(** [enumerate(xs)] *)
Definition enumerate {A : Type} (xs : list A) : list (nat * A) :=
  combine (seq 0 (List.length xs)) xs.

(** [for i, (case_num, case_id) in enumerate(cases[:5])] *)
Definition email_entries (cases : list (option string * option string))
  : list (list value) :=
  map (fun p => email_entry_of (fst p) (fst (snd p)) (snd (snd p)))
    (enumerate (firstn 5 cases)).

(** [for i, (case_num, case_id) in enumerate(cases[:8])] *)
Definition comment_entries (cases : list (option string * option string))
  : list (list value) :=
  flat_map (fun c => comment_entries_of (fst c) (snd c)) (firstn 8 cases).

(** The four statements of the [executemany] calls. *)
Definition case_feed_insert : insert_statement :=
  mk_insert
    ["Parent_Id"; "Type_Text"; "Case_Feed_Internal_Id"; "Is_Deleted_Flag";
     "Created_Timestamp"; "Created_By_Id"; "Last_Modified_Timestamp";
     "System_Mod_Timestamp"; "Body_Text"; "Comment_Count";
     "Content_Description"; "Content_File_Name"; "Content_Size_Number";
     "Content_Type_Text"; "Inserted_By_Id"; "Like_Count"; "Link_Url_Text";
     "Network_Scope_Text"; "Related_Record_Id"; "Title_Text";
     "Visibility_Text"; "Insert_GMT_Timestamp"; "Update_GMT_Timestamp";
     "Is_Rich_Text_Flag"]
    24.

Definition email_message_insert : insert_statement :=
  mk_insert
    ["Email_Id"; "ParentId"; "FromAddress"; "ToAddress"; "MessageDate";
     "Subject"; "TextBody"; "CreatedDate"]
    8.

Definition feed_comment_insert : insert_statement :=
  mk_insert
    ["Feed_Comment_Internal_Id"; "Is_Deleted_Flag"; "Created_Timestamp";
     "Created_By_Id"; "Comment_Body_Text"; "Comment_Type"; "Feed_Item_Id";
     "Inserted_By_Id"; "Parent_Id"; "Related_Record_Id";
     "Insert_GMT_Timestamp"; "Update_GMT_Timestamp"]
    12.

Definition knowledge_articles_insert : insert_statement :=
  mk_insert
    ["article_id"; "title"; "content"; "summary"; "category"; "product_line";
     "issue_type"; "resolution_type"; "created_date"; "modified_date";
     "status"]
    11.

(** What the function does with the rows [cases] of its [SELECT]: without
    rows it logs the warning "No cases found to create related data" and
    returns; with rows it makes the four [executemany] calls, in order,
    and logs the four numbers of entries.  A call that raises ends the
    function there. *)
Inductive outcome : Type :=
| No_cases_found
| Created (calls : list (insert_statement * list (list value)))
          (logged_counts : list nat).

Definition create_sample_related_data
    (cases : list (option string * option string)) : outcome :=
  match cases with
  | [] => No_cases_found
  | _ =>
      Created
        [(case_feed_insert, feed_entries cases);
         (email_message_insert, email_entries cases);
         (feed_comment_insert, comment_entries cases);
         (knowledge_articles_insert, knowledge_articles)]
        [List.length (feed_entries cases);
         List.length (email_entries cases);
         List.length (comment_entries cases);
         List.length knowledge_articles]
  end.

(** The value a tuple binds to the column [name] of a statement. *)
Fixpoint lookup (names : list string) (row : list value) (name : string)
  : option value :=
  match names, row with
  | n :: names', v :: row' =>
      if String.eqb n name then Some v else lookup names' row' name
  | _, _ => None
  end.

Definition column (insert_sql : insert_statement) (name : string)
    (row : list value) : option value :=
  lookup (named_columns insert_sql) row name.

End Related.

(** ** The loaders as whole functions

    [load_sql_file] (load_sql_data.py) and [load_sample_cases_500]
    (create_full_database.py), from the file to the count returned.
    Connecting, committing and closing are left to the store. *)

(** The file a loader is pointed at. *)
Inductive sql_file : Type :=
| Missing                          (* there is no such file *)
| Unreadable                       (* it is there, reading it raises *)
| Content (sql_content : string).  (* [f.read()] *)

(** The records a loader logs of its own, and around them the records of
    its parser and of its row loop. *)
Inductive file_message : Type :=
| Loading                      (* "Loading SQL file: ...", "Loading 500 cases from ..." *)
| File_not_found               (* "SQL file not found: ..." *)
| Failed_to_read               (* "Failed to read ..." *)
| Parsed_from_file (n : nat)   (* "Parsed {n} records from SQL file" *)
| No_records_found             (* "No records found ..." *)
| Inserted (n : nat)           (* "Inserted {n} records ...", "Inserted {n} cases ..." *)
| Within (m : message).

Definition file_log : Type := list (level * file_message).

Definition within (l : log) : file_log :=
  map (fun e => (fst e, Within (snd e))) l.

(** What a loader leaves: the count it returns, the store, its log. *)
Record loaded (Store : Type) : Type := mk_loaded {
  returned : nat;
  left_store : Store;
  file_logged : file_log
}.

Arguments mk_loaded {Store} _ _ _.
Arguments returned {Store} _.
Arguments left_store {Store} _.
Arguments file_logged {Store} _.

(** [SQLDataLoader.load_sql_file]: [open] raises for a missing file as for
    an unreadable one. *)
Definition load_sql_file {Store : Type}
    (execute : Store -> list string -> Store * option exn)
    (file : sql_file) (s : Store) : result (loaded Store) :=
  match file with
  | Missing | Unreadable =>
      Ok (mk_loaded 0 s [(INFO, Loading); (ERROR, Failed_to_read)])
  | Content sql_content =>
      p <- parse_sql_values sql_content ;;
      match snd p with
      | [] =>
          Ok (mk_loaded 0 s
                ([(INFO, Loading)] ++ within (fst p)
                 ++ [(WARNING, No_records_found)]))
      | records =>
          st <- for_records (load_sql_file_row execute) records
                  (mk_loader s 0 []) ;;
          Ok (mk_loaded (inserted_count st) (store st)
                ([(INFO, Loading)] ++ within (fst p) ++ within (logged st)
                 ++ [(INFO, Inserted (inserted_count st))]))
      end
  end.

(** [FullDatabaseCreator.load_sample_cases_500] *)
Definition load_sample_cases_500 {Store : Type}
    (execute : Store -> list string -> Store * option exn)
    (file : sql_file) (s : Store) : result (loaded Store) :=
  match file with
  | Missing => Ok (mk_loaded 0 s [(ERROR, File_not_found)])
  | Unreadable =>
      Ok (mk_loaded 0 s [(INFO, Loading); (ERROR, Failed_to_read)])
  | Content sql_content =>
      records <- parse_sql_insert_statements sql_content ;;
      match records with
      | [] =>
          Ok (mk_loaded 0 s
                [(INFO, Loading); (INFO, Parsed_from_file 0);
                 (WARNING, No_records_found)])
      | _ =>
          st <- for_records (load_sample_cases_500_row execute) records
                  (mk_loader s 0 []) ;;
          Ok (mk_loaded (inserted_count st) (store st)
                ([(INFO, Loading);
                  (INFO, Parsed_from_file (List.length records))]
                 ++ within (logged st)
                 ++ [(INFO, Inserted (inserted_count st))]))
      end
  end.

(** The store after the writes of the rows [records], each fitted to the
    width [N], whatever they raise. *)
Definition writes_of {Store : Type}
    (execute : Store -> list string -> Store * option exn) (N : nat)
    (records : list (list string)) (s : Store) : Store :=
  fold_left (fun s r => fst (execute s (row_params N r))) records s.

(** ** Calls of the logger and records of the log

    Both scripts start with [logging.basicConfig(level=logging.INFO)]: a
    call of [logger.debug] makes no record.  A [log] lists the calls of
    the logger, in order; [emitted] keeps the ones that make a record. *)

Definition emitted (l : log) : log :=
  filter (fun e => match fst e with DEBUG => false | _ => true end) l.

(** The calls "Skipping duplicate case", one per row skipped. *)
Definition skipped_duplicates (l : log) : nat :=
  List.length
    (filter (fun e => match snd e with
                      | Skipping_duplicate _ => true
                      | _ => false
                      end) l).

....

Your instructions:
The expected result is every line from the material above that includes "level".

Written answer:
Definition file_log : Type := list (level * file_message).
    Both scripts start with [logging.basicConfig(level=logging.INFO)]: a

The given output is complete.